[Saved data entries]
· · · · ·

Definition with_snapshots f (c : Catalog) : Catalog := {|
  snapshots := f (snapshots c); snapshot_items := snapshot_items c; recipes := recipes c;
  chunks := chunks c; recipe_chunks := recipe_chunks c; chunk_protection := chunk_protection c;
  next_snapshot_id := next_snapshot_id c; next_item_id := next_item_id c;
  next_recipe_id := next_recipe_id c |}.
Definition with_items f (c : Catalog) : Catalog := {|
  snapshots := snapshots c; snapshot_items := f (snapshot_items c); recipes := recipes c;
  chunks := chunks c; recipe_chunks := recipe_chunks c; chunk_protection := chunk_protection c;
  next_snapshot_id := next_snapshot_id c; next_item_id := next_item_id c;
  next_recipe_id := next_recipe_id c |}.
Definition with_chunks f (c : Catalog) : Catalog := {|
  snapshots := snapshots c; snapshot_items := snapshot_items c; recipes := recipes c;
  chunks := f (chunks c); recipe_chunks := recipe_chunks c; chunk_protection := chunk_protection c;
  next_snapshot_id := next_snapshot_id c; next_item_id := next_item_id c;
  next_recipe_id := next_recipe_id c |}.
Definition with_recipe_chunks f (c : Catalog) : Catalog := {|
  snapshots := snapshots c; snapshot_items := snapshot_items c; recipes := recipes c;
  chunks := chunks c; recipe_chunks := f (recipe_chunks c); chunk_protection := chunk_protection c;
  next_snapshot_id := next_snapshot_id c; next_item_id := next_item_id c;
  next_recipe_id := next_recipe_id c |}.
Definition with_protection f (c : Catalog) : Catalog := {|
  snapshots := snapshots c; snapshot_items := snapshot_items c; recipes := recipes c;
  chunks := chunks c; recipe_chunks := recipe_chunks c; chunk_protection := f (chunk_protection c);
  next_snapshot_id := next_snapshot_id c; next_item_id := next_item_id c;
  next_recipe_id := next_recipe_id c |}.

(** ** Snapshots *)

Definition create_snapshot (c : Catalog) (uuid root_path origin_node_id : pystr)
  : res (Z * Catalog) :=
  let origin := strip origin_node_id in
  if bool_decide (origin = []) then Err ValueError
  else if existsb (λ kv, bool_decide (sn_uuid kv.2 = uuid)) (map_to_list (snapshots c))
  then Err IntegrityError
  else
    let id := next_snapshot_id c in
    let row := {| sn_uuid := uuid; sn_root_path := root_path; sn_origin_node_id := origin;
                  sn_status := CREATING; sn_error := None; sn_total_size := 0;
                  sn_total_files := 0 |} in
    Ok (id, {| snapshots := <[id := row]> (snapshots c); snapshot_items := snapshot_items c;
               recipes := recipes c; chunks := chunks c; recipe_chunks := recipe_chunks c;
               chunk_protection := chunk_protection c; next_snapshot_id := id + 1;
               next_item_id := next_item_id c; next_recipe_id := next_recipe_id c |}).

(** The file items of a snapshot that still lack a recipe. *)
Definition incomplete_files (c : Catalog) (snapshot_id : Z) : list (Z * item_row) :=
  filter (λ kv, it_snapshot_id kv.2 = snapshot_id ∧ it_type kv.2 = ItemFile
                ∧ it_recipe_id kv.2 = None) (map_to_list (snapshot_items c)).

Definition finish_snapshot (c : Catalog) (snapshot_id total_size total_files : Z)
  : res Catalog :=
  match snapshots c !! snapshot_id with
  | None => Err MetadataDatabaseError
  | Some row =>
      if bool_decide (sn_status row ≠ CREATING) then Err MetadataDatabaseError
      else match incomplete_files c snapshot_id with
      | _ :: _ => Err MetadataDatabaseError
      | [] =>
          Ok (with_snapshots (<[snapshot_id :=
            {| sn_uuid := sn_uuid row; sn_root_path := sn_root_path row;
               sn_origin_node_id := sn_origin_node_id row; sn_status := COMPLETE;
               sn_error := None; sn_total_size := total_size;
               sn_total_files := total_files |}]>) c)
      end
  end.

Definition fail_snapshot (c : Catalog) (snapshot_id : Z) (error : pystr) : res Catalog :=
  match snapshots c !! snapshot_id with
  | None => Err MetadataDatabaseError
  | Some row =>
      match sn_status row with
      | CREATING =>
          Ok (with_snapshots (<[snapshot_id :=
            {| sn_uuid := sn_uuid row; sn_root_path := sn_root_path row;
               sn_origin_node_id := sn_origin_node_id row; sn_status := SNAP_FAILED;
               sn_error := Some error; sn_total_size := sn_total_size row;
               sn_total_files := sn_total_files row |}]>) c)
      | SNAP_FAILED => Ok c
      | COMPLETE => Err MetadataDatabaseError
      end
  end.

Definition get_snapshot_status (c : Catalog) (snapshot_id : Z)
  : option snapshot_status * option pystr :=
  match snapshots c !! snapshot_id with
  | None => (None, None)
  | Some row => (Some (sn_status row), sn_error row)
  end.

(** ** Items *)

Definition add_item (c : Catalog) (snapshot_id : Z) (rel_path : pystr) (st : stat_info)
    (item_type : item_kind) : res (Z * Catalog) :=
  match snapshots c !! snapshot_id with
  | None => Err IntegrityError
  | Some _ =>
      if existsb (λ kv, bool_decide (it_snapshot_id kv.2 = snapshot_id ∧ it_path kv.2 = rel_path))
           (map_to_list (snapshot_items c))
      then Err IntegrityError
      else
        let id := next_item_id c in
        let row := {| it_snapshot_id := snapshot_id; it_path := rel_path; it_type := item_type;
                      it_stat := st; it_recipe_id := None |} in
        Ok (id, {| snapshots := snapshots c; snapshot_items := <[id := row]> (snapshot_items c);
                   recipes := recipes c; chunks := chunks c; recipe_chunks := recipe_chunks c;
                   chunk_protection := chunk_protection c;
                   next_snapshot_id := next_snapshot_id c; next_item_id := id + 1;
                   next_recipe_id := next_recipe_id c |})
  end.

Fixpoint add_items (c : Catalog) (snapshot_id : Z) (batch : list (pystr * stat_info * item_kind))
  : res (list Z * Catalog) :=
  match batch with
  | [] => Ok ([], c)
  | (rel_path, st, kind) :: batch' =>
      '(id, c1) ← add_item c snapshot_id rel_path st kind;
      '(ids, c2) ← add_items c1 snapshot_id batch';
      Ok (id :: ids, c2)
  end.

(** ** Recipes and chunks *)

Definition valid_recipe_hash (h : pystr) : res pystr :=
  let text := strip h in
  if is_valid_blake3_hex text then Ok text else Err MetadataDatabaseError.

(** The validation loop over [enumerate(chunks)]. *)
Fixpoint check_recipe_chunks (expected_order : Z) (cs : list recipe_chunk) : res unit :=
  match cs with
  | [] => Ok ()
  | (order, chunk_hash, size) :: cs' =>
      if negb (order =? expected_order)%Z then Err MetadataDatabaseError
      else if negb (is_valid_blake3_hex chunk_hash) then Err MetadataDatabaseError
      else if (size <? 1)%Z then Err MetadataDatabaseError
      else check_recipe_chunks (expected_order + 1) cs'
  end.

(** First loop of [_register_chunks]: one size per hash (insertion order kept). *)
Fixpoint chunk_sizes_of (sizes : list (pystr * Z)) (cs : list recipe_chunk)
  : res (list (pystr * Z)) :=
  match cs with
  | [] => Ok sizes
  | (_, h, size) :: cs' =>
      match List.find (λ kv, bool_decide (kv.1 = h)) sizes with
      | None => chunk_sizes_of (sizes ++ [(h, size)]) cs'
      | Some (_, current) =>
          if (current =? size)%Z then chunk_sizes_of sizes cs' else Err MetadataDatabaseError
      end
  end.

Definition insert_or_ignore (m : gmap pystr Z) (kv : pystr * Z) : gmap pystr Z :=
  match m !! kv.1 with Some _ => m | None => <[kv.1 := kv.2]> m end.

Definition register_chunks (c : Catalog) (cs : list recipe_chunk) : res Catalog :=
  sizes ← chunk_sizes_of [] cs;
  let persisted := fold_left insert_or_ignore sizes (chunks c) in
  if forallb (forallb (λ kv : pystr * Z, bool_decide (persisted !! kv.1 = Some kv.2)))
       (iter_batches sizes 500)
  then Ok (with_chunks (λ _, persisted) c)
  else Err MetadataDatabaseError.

· · · · ·

- EXERCISE INSTRUCTIONS -
Only the lines above from the one with "filter (λ kv, it_snapshot_id" through the one with "sn_error := Some" should be duplicated, character for character.

- ANSWER FOR THE TASK -
  filter (λ kv, it_snapshot_id kv.2 = snapshot_id ∧ it_type kv.2 = ItemFile
                ∧ it_recipe_id kv.2 = None) (map_to_list (snapshot_items c)).

Definition finish_snapshot (c : Catalog) (snapshot_id total_size total_files : Z)
  : res Catalog :=
  match snapshots c !! snapshot_id with
  | None => Err MetadataDatabaseError
  | Some row =>
      if bool_decide (sn_status row ≠ CREATING) then Err MetadataDatabaseError
      else match incomplete_files c snapshot_id with
      | _ :: _ => Err MetadataDatabaseError
      | [] =>
          Ok (with_snapshots (<[snapshot_id :=
            {| sn_uuid := sn_uuid row; sn_root_path := sn_root_path row;
               sn_origin_node_id := sn_origin_node_id row; sn_status := COMPLETE;
               sn_error := None; sn_total_size := total_size;
               sn_total_files := total_files |}]>) c)
      end
  end.

Definition fail_snapshot (c : Catalog) (snapshot_id : Z) (error : pystr) : res Catalog :=
  match snapshots c !! snapshot_id with
  | None => Err MetadataDatabaseError
  | Some row =>
      match sn_status row with
      | CREATING =>
          Ok (with_snapshots (<[snapshot_id :=
            {| sn_uuid := sn_uuid row; sn_root_path := sn_root_path row;
               sn_origin_node_id := sn_origin_node_id row; sn_status := SNAP_FAILED;
               sn_error := Some error; sn_total_size := sn_total_size row;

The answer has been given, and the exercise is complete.